To do:
In the records below, find the line with "Definition DEFAULT_CHUNK_BLOCKS : Z := 10000." and the line with "else if c.(graft_subtree) && negb c.(sparse_persistence)". Print both exactly, along with every line between them, and no other line.

::: Material shown

(** [stop_for_wallet_change]: the request goes out before the abort. *)
Definition stop_for_wallet_change (w : Waits) (h : SlipstreamHandle) : option (SlipstreamHandle * StopReport) :=
  stop_and_report w (h <| h_progress := request_stop_for_wallet_change h.(h_progress) |>).

(** ** The snapshot *)

(** [struct FfiSlipstreamSnapshot]. *)
Record FfiSlipstreamSnapshot := mkSnapshot {
  s_chain_tip : Z;
  s_fetched_blocks : Z;
  s_scanned_blocks : Z;
  s_enhanced_txs : Z;
  s_current_range_end : Z;
  s_state : Z;
  s_pass_total_blocks : Z;
  s_spendable_hint : Z;
  s_ranges_completed : Z;
  s_is_recovering : Z;
  s_progress_permille : Z;
  s_stalled_seconds : Z;
  s_tx_set_version : Z;
}.

(** [u64::checked_div(..).unwrap_or(0)]. *)
Definition div_or_0 (a b : Z) : Z := if b =? 0 then 0 else a / b.

(** [pass_permille] of [derive_snapshot]. *)
Definition pass_permille (p : Progress) : Z :=
  let pass_total := p.(pass_total_blocks) in
  let fetched_capped := Z.min (sat_sub p.(fetched_blocks) p.(pass_base_fetched)) pass_total in
  let scanned_capped := Z.min (sat_sub p.(scanned_blocks) p.(pass_base_scanned)) pass_total in
  div_or_0 (sat_mul64 (sat_add64 fetched_capped scanned_capped) 1000) (sat_mul64 pass_total 2).

(** [raw_permille] of [derive_snapshot]. *)
Definition raw_permille (p : Progress) : Z :=
  match pass_start_permille p with
  | Some start =>
    let start := Z.min start 1000 in
    let climb := div_or_0 (sat_mul64 (sat_sub 1000 start) (pass_permille p)) 1000 in
    sat_add64 start climb
  | None => pass_permille p
  end.

(** [derive_snapshot]: it also folds the reading into the floor. *)
Definition derive_snapshot (now : Z) (p : Progress) (state : SyncState) : Progress * FfiSlipstreamSnapshot :=
  let state_u8 := match state with Idle => 0 | Syncing => 1 | SError _ => 2 | Done => 3 end in
  let '(progress_permille, p') :=
    permille_floor (match state with Done => 1000 | _ => raw_permille p end) p in
  let is_recovering_u8 :=
    match state with Done | SError _ => 0 | _ => if recovering p then 1 else 0 end in
  let stalled_seconds :=
    match state with
    | Syncing => default u32_max (u32_try_from (stall_secs now p))
    | _ => 0 end in
  (p', mkSnapshot p.(chain_tip) p.(fetched_blocks) p.(scanned_blocks) p.(enhanced_txs)
         p.(current_range_end) state_u8 p.(pass_total_blocks) p.(spendable_hint)
         p.(ranges_completed) is_recovering_u8 progress_permille stalled_seconds p.(tx_set_version)).

(** [SlipstreamHandle::snapshot]. *)
Definition snapshot (now : Z) (h : SlipstreamHandle) : SlipstreamHandle * FfiSlipstreamSnapshot :=
  let '(p, s) := derive_snapshot now h.(h_progress) h.(h_state) in (h <| h_progress := p |>, s).

(** ** The event ring *)

Definition criticals (es : list FfiSlipstreamEvent) : list FfiSlipstreamEvent :=
  filter (fun e => droppable e = false) es.

Lemma delete_sublist {A} i (l : list A) : delete i l `sublist_of` l.
Proof. apply sublist_delete. Qed.

(** A full ring with a droppable event loses the oldest such event and nothing else. *)
Lemma criticals_delete_droppable ring i e :
  ring !! i = Some e -> droppable e = true -> criticals (delete i ring) = criticals ring.
Proof.
  intros Hi He. rewrite <-(take_drop_middle ring i e Hi) at 2.
  rewrite delete_take_drop. unfold criticals. rewrite !filter_app. rewrite (filter_cons_False _ e) by (by rewrite He).
  done.
Qed.

(** With nothing droppable the ring is all critical. *)
Lemma criticals_all ring : list_find (fun ev => droppable ev = true) ring = None -> criticals ring = ring.
Proof.
  intros Hn%list_find_None. unfold criticals. induction Hn as [|e ring He _ IH]; [done|].
  apply not_true_is_false in He. rewrite filter_cons_True by done. by rewrite IH.
Qed.

Lemma length_delete_lt {A} i (l : list A) : (i < length l)%nat -> length (delete i l) = pred (length l).
Proof.
  intros Hi. apply lookup_lt_is_Some in Hi as [x Hx]. rewrite length_delete by eauto. lia.
Qed.
(* ===== verification/Config.v ===== *)
(** * Configuration and endpoint choice: [core/src/config.rs], [core/src/probe.rs]

    Endpoints and their URI form, the engine configuration with its validation and
    memory scaling, and the ranking that commits a pass to one server.

    The network, the wallet path and the anchor policy of [EngineConfig] are left
    out: nothing modelled reads them.  What a probe measured is an input. *)

From Stdlib Require Import Ascii.
From S2P Require Export Errors FetchPlan Blocks.

Module Config.

(** ** Endpoints *)

(** [struct Endpoint]. *)
Record Endpoint := mkEndpoint { host : string; port : Z; tls : bool }.
#[export] Instance endpoint_eq_dec : EqDecision Endpoint.
Proof. solve_decision. Defined.

(** [Endpoint::uri]. *)
Definition uri (e : Endpoint) : string :=
  (if e.(tls) then "https" else "http") +:+ "://" +:+ e.(host) +:+ ":" +:+ pretty e.(port).

(** [str::strip_prefix]. *)
Fixpoint strip_prefix (p s : string) : option string :=
  match p, s with
  | EmptyString, _ => Some s
  | String a p', String b s' => if bool_decide (a = b) then strip_prefix p' s' else None
  | String _ _, EmptyString => None
  end.

(** [strip_suffix('/').unwrap_or(..)]. *)
Fixpoint strip_slash (s : string) : string :=
  match s with
  | EmptyString => EmptyString
  | String "/"%char EmptyString => EmptyString
  | String c s' => String c (strip_slash s')
  end.

(** [str::rsplit_once]: at the last occurrence. *)
Fixpoint rsplit_once (c : Ascii.ascii) (s : string) : option (string * string) :=
  match s with
  | EmptyString => None
  | String a s' =>
    match rsplit_once c s' with
    | Some (l, r) => Some (String a l, r)
    | None => if bool_decide (a = c) then Some (EmptyString, s') else None
    end
  end.

(** [u16::from_str]: an optional [+], then at least one decimal digit. *)
Definition digit_of (a : Ascii.ascii) : option Z :=
  let n := Z.of_nat (Ascii.nat_of_ascii a) in
  if (48 <=? n) && (n <=? 57) then Some (n - 48) else None.
Fixpoint parse_digits (s : string) (acc : Z) : option Z :=
  match s with
  | EmptyString => Some acc
  | String a s' =>
    match digit_of a with
    | Some d => let acc := acc * 10 + d in if acc <=? 65535 then parse_digits s' acc else None
    | None => None
    end
  end.
Definition parse_u16 (s : string) : option Z :=
  match s with
  | EmptyString => None
  | String "+"%char EmptyString => None
  | String "+"%char s' => parse_digits s' 0
  | _ => parse_digits s 0
  end.

(** Which of its error messages [parse_uri] returns. *)
Inductive UriError := NoScheme | NoPort | EmptyHost | BadPort.

(** [Endpoint::parse_uri]. *)
Definition parse_uri (s : string) : result UriError Endpoint :=
  let? (tls, rest) :=
    match strip_prefix "https://" s with
    | Some r => Ok (true, r)
    | None => match strip_prefix "http://" s with Some r => Ok (false, r) | None => Err NoScheme end
    end in
  match rsplit_once ":"%char (strip_slash rest) with
  | None => Err NoPort
  | Some (h, p) =>
    if bool_decide (h = "") then Err EmptyHost
    else match parse_u16 p with
         | None => Err BadPort
         | Some port => Ok (mkEndpoint h port tls)
         end
  end.

(** ** The engine configuration *)

(** [struct EngineConfig]. *)
Record EngineConfig := mkEngineConfig {
  endpoint : Endpoint;
  alternate_endpoints : list Endpoint;
  wire_failover : bool;
  fetch_streams : Z;
  chunk_blocks : Z;
  memory_budget_bytes : Z;
  chunk_split_bytes : Z;
  scan_batch_target_ms : option Z;
  enhance_every_chunks : Z;
  sparse_persistence : bool;
  write_behind : bool;
  gpu_subtree : bool;
  graft_subtree : bool;
  graft_verify_sample : Z;
  batch_combine : bool;
  local_treestate : bool;
  treestate_verify_sample : Z;
  persist_depth : Z;
}.

#[export] Instance eta_EngineConfig : Eta EngineConfig := fun c =>
  mkEngineConfig c.(endpoint) c.(alternate_endpoints) c.(wire_failover) c.(fetch_streams)
    c.(chunk_blocks) c.(memory_budget_bytes) c.(chunk_split_bytes) c.(scan_batch_target_ms)
    c.(enhance_every_chunks) c.(sparse_persistence) c.(write_behind) c.(gpu_subtree)
    c.(graft_subtree) c.(graft_verify_sample) c.(batch_combine) c.(local_treestate)
    c.(treestate_verify_sample) c.(persist_depth).

Definition MiB : Z := 1024 * 1024.
Definition DEFAULT_FETCH_STREAMS : Z := 4.
Definition DEFAULT_CHUNK_BLOCKS : Z := 10000.
Definition DEFAULT_MEMORY_BUDGET : Z := 256 * 1024 * 1024.
Definition DEFAULT_ENHANCE_EVERY_CHUNKS : Z := 3.

(** [EngineConfig::new]. *)
Definition config_new (e : Endpoint) : EngineConfig :=
  mkEngineConfig e [] true DEFAULT_FETCH_STREAMS DEFAULT_CHUNK_BLOCKS DEFAULT_MEMORY_BUDGET
    DEFAULT_CHUNK_SPLIT_BYTES None DEFAULT_ENHANCE_EVERY_CHUNKS true true false true 16 true false 1 1.

(** [EngineConfig::validate]. *)
Definition validate (c : EngineConfig) : Res unit :=
  if bool_decide (c.(endpoint).(host) = "") then Err (Config "endpoint host is empty")
  else if c.(fetch_streams) =? 0 then Err (Config "fetch_streams must be >= 1")
  else if c.(chunk_blocks) <? 100 then Err (Config "chunk_blocks must be >= 100")
  else if c.(memory_budget_bytes) <? 16 * MiB then Err (Config "memory_budget_bytes must be >= 16 MiB")
  else if c.(chunk_split_bytes) <? MiB then Err (Config "chunk_split_bytes must be >= 1 MiB")
  else if match c.(scan_batch_target_ms) with Some ms => ms <? 500 | None => false end
  then Err (Config "scan_batch_target_ms must be >= 500 ms")
  else if c.(enhance_every_chunks) =? 0 then Err (Config "enhance_every_chunks must be >= 1")
  else if c.(write_behind) && negb c.(sparse_persistence)
  then Err (Config "write_behind requires sparse_persistence (the deferred commit runs the sparse put_blocks path)")
  else if c.(graft_subtree) && negb c.(sparse_persistence)
  then Err (Config "graft_subtree requires sparse_persistence (the graft verdict lives in the sparse build path)")
  else if c.(graft_subtree) && negb c.(write_behind)
  then Err (Config "graft_subtree requires write_behind (the graft plan runs in the persist lane; the inline path never grafts — v0.4 plan Task 7b rev 2)")
  else if c.(gpu_subtree) && negb c.(sparse_persistence)
  then Err (Config "gpu_subtree requires sparse_persistence (the GPU build replaces the sparse subtree build)")
  else if (c.(persist_depth) =? 0) || (64 <? c.(persist_depth))
  then Err (Config "persist_depth must be in 1..=64")
  else Ok tt.

Definition SMALL_DEVICE_MEMORY_BUDGET : Z := 64 * 1024 * 1024.
Definition SMALL_DEVICE_CHUNK_SPLIT_BYTES : Z := 4 * 1024 * 1024.
Definition SMALL_DEVICE_THRESHOLD_BYTES : Z := Z.shiftl 3 30.

(** [EngineConfig::scaled_for_device_memory]. *)
Definition scaled_for_device_memory (total_memory_bytes : Z) (c : EngineConfig) : EngineConfig :=
  if (0 <? total_memory_bytes) && (total_memory_bytes <? SMALL_DEVICE_THRESHOLD_BYTES)
  then c <| memory_budget_bytes := SMALL_DEVICE_MEMORY_BUDGET |>
         <| chunk_split_bytes := SMALL_DEVICE_CHUNK_SPLIT_BYTES |>
  else c.

(** ** The endpoint probe *)

Definition TIP_FRESHNESS_SLACK : Z := 10.

(** [struct ProbeResult], without the endpoint it is about. *)
Record ProbeResult := mkProbeResult { tip : option Z; sample_mbps : option float }.
(* ===== verification/Enhance.v ===== *)
(** * Enhancement: [core/src/enhance.rs]

    Completing the wallet's transactions: the requests the wallet raises are answered
    over a connection opened at the first one that needs the server.  The wallet library
    is the interface [EnhanceWallet]; the server's answers, the order in which the
    concurrent fetches arrive and the clock are inputs, one [RoundEnv] per round.  The
    code is written in a state monad that can fail; what the run asks of the server and
    writes to the wallet is its log. *)

From S2P Require Export Connector.
Import Progress Connector.

Module Enhance.

(** [struct EnhanceStats]; durations in milliseconds. *)
Record EnhanceStats := mkEnhanceStats {
  requests : Z; txs_stored : Z; statuses_set : Z; skipped : Z;
  fetch_wait : Z; store : Z; address : Z;
}.
#[export] Instance eta_EnhanceStats : Eta EnhanceStats := fun s =>
  mkEnhanceStats s.(requests) s.(txs_stored) s.(statuses_set) s.(skipped)
    s.(fetch_wait) s.(store) s.(address).
Definition enhance_default : EnhanceStats := mkEnhanceStats 0 0 0 0 0 0 0.

(** ** Requests *)

Inductive TransactionStatus := TxidNotRecognized | NotInMainChain | Mined (h : Z).
Inductive TxStatusFilter := FilterMined | FilterMempool | FilterAll.
Inductive OutputStatusFilter := OutputsUnspent | OutputsAll.

(** [TransactionsInvolvingAddress]; the address as the network encodes it. *)
Record Tia := mkTia {
  tia_address : string;
  block_range_start : Z;
  block_range_end : option Z;
  request_at : option Z;
  tx_status_filter : TxStatusFilter;
  output_status_filter : OutputStatusFilter;
}.

(** [enum TransactionDataRequest]. *)
Inductive Request := GetStatus (txid : Z) | Enhancement (txid : Z) | InvolvingAddress (tia : Tia).

(** [RawTransaction]. *)
Record RawTx := mkRawTx { data : bytes; raw_height : Z }.

(** [mined_height], in both its places. *)
Definition mined_height (raw : RawTx) : option Z :=
  if (0 <? raw.(raw_height)) && (raw.(raw_height) <=? u32_max) then Some raw.(raw_height) else None.

(** The wallet library, as the run uses it. *)
Class EnhanceWallet (W Tx : Type) := mkWallet {
  transaction_data_requests : W -> result string (list Request);
  set_transaction_status : Z -> TransactionStatus -> W -> W * result string unit;
  tx_read : bytes -> result string Tx;
  decrypt_and_store : Tx -> option Z -> W -> W * result string unit;
  chain_height : W -> result string (option Z);
  notify_address_checked : Tia -> Z -> W -> W * result string unit;
}.

(** What the world answers in one round: each txid fetch, the order of arrival, each
    address history, and how long the phases took. *)
Record RoundEnv := mkRoundEnv {
  re_connect : Res LwdClient;
  re_fetch : Z -> Res (option RawTx);
  re_order : list (Z * bool) -> list (Z * bool);
  re_taddr : string -> Z -> Z -> Res (list RawTx);
  re_fetch_wait : Z; re_store : Z; re_address : Z;
}.

(** What a run does to the outside. *)
Inductive Effect :=
| EConnect
| EStatus (txid : Z) (st : TransactionStatus)
| EStore (mined : option Z)
| EQuery (addr : string) (from to_ : Z)
| ENotify (addr : string) (as_of : Z).

Section Run.
Context {W Tx : Type} `{!EnhanceWallet W Tx} (clock : nat -> Z) (fmt_f2 : float -> string).

(** The state of a run. *)
Record Run := mkRun {
  wallet : W;
  stats : EnhanceStats;
  skipped_keys : gset string;
  progress : option Progress;
  client : option LwdClient;
  ticks : nat;
  log : list Effect;
}.
#[export] Instance eta_Run : Eta Run := fun s =>
  mkRun s.(wallet) s.(stats) s.(skipped_keys) s.(progress) s.(client) s.(ticks) s.(log).

Definition M (A : Type) : Type := Run -> Run * Res A.
Definition ret {A} (a : A) : M A := fun s => (s, Ok a).
Definition fail {A} (e : SlipstreamError) : M A := fun s => (s, Err e).
Definition bind {A B} (m : M A) (k : A -> M B) : M B := fun s =>
  match m s with (s', Ok a) => k a s' | (s', Err e) => (s', Err e) end.
#[local] Notation "'let!' x := m 'in' k" := (bind m (fun x => k))
  (at level 10, x pattern, m at level 100, k at level 200, only parsing).
#[local] Notation "m ;;; k" := (bind m (fun _ => k)) (at level 100, right associativity, only parsing).
Definition modify (f : Run -> Run) : M unit := fun s => (f s, Ok tt).
Definition read {A} (f : Run -> A) : M A := fun s => (s, Ok (f s)).
Definition emit (e : Effect) : M unit := modify (fun s => s <| log := s.(log) ++ [e] |>).
(** A fallible read of the wallet, and a write to it, with the error's context. *)
Definition query {A} (ctx : string) (f : W -> result string A) : M A := fun s =>
  match f s.(wallet) with Ok a => (s, Ok a) | Err e => (s, Err (Wallet (ctx +:+ ": " +:+ e))) end.
Definition write (ctx : string) (f : W -> W * result string unit) : M unit := fun s =>
  match f s.(wallet) with
  | (w, Ok _) => (s <| wallet := w |>, Ok tt)
  | (w, Err e) => (s <| wallet := w |>, Err (Wallet (ctx +:+ ": " +:+ e)))
  end.
(** A progress method that reads the clock. *)
Definition tick (f : Z -> Progress -> Progress) : M unit := modify (fun s =>
  s <| progress := f (clock s.(ticks)) <$> s.(progress) |> <| ticks := S s.(ticks) |>).
Definition bump (f : EnhanceStats -> EnhanceStats) : M unit := modify (fun s => s <| stats := f s.(stats) |>).
Fixpoint for_each {A} (f : A -> M unit) (l : list A) : M unit :=
  match l with [] => ret tt | x :: l' => f x ;;; for_each f l' end.
(* ===== verification/ScanCalls.v ===== *)
(** * The calls of a scan

    What the scan driver asks of the wallet library over a range: the calls tile the range
    in order, each from the tree state just below it; the loops end; only the batch
    controller can panic. *)

From S2P Require Export Scan.
Import PersistLane Progress Config Treestate Fence Scan.

Module ScanCalls.

(** Calls that cover the heights [from .. to_ - 1] one after the other, each given the
    state at the height below its start and the blocks of its heights. *)
Fixpoint tiles {Fs Fo Fi} (from : Z) (cs : list (Call (ChainState Fs Fo Fi))) (to_ : Z) : Prop :=
  match cs with
  | [] => to_ = from
  | c :: cs' =>
    c.(c_from) = from /\ c.(c_state).(block_height) = from - 1 /\ 1 <= c.(c_limit) /\
    height <$> c.(c_blocks) = seqZ from c.(c_limit) /\ tiles (from + c.(c_limit)) cs' to_
  end.

Lemma tiles_snoc {Fs Fo Fi} (cs : list (Call (ChainState Fs Fo Fi))) c : forall from to_, tiles from cs to_ ->
  c.(c_from) = to_ -> c.(c_state).(block_height) = to_ - 1 -> 1 <= c.(c_limit) ->
  height <$> c.(c_blocks) = seqZ to_ c.(c_limit) ->
  tiles from (cs ++ [c]) (to_ + c.(c_limit)).
Proof.
  induction cs as [|c' cs IH]; intros from to_; simpl; [intros ->; by intros|].
  intros (? & ? & ? & ? & ?) ? ? ? ?. split_and!; try done. by apply IH.
Qed.

Lemma tiles_le {Fs Fo Fi} (cs : list (Call (ChainState Fs Fo Fi))) : forall from to_, tiles from cs to_ -> from <= to_.
Proof. induction cs as [|c cs IH]; intros from to_; simpl; [lia|]. intros (_ & _ & ? & _ & Ht). apply IH in Ht. lia. Qed.

Lemma take_seqZ a n m : 0 <= n <= m -> take (Z.to_nat n) (seqZ a m) = seqZ a n.
Proof. intros Hn. unfold seqZ. rewrite <-fmap_take, take_seq. do 2 f_equal. lia. Qed.

(** A contiguous chunk serves exactly the heights of a sub-batch. *)
Lemma eligible_heights bs from n : 0 <= n -> forall start, height <$> bs = seqZ start (Z.of_nat (length bs)) ->
  start <= from -> from + n <= start + Z.of_nat (length bs) ->
  height <$> BlockSource.eligible from (Some n) bs = seqZ from n.
Proof.
  intros Hn. unfold BlockSource.eligible. rewrite fmap_take.
  induction bs as [|b bs IH]; intros start E H1 H2.
  { simpl in *. rewrite take_nil. assert (n = 0) as -> by lia. done. }
  assert (height b = start /\ height <$> bs = seqZ (start + 1) (Z.of_nat (length bs))) as [Eh E'].
  { cbn [length] in E. rewrite Nat2Z.inj_succ, seqZ_cons, Z.pred_succ in E by lia. by injection E. }
  rewrite filter_cons. destruct (decide (from <= height b)) as [Hle|Hgt].
  - assert (from = start) as -> by lia. rewrite list_filter_true.
    + rewrite E. apply take_seqZ. lia.
    + intros x Hx. assert (height x ∈ height <$> bs) as Hin by (by apply list_elem_of_fmap_2).
      rewrite E' in Hin. apply elem_of_seqZ in Hin. lia.
  - apply (IH (start + 1)); [done|lia|]. cbn [length] in H2. lia.
Qed.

::::::

Reply:
Definition DEFAULT_CHUNK_BLOCKS : Z := 10000.
Definition DEFAULT_MEMORY_BUDGET : Z := 256 * 1024 * 1024.
Definition DEFAULT_ENHANCE_EVERY_CHUNKS : Z := 3.

(** [EngineConfig::new]. *)
Definition config_new (e : Endpoint) : EngineConfig :=
  mkEngineConfig e [] true DEFAULT_FETCH_STREAMS DEFAULT_CHUNK_BLOCKS DEFAULT_MEMORY_BUDGET
    DEFAULT_CHUNK_SPLIT_BYTES None DEFAULT_ENHANCE_EVERY_CHUNKS true true false true 16 true false 1 1.

(** [EngineConfig::validate]. *)
Definition validate (c : EngineConfig) : Res unit :=
  if bool_decide (c.(endpoint).(host) = "") then Err (Config "endpoint host is empty")
  else if c.(fetch_streams) =? 0 then Err (Config "fetch_streams must be >= 1")
  else if c.(chunk_blocks) <? 100 then Err (Config "chunk_blocks must be >= 100")
  else if c.(memory_budget_bytes) <? 16 * MiB then Err (Config "memory_budget_bytes must be >= 16 MiB")
  else if c.(chunk_split_bytes) <? MiB then Err (Config "chunk_split_bytes must be >= 1 MiB")
  else if match c.(scan_batch_target_ms) with Some ms => ms <? 500 | None => false end
  then Err (Config "scan_batch_target_ms must be >= 500 ms")
  else if c.(enhance_every_chunks) =? 0 then Err (Config "enhance_every_chunks must be >= 1")
  else if c.(write_behind) && negb c.(sparse_persistence)
  then Err (Config "write_behind requires sparse_persistence (the deferred commit runs the sparse put_blocks path)")
  else if c.(graft_subtree) && negb c.(sparse_persistence)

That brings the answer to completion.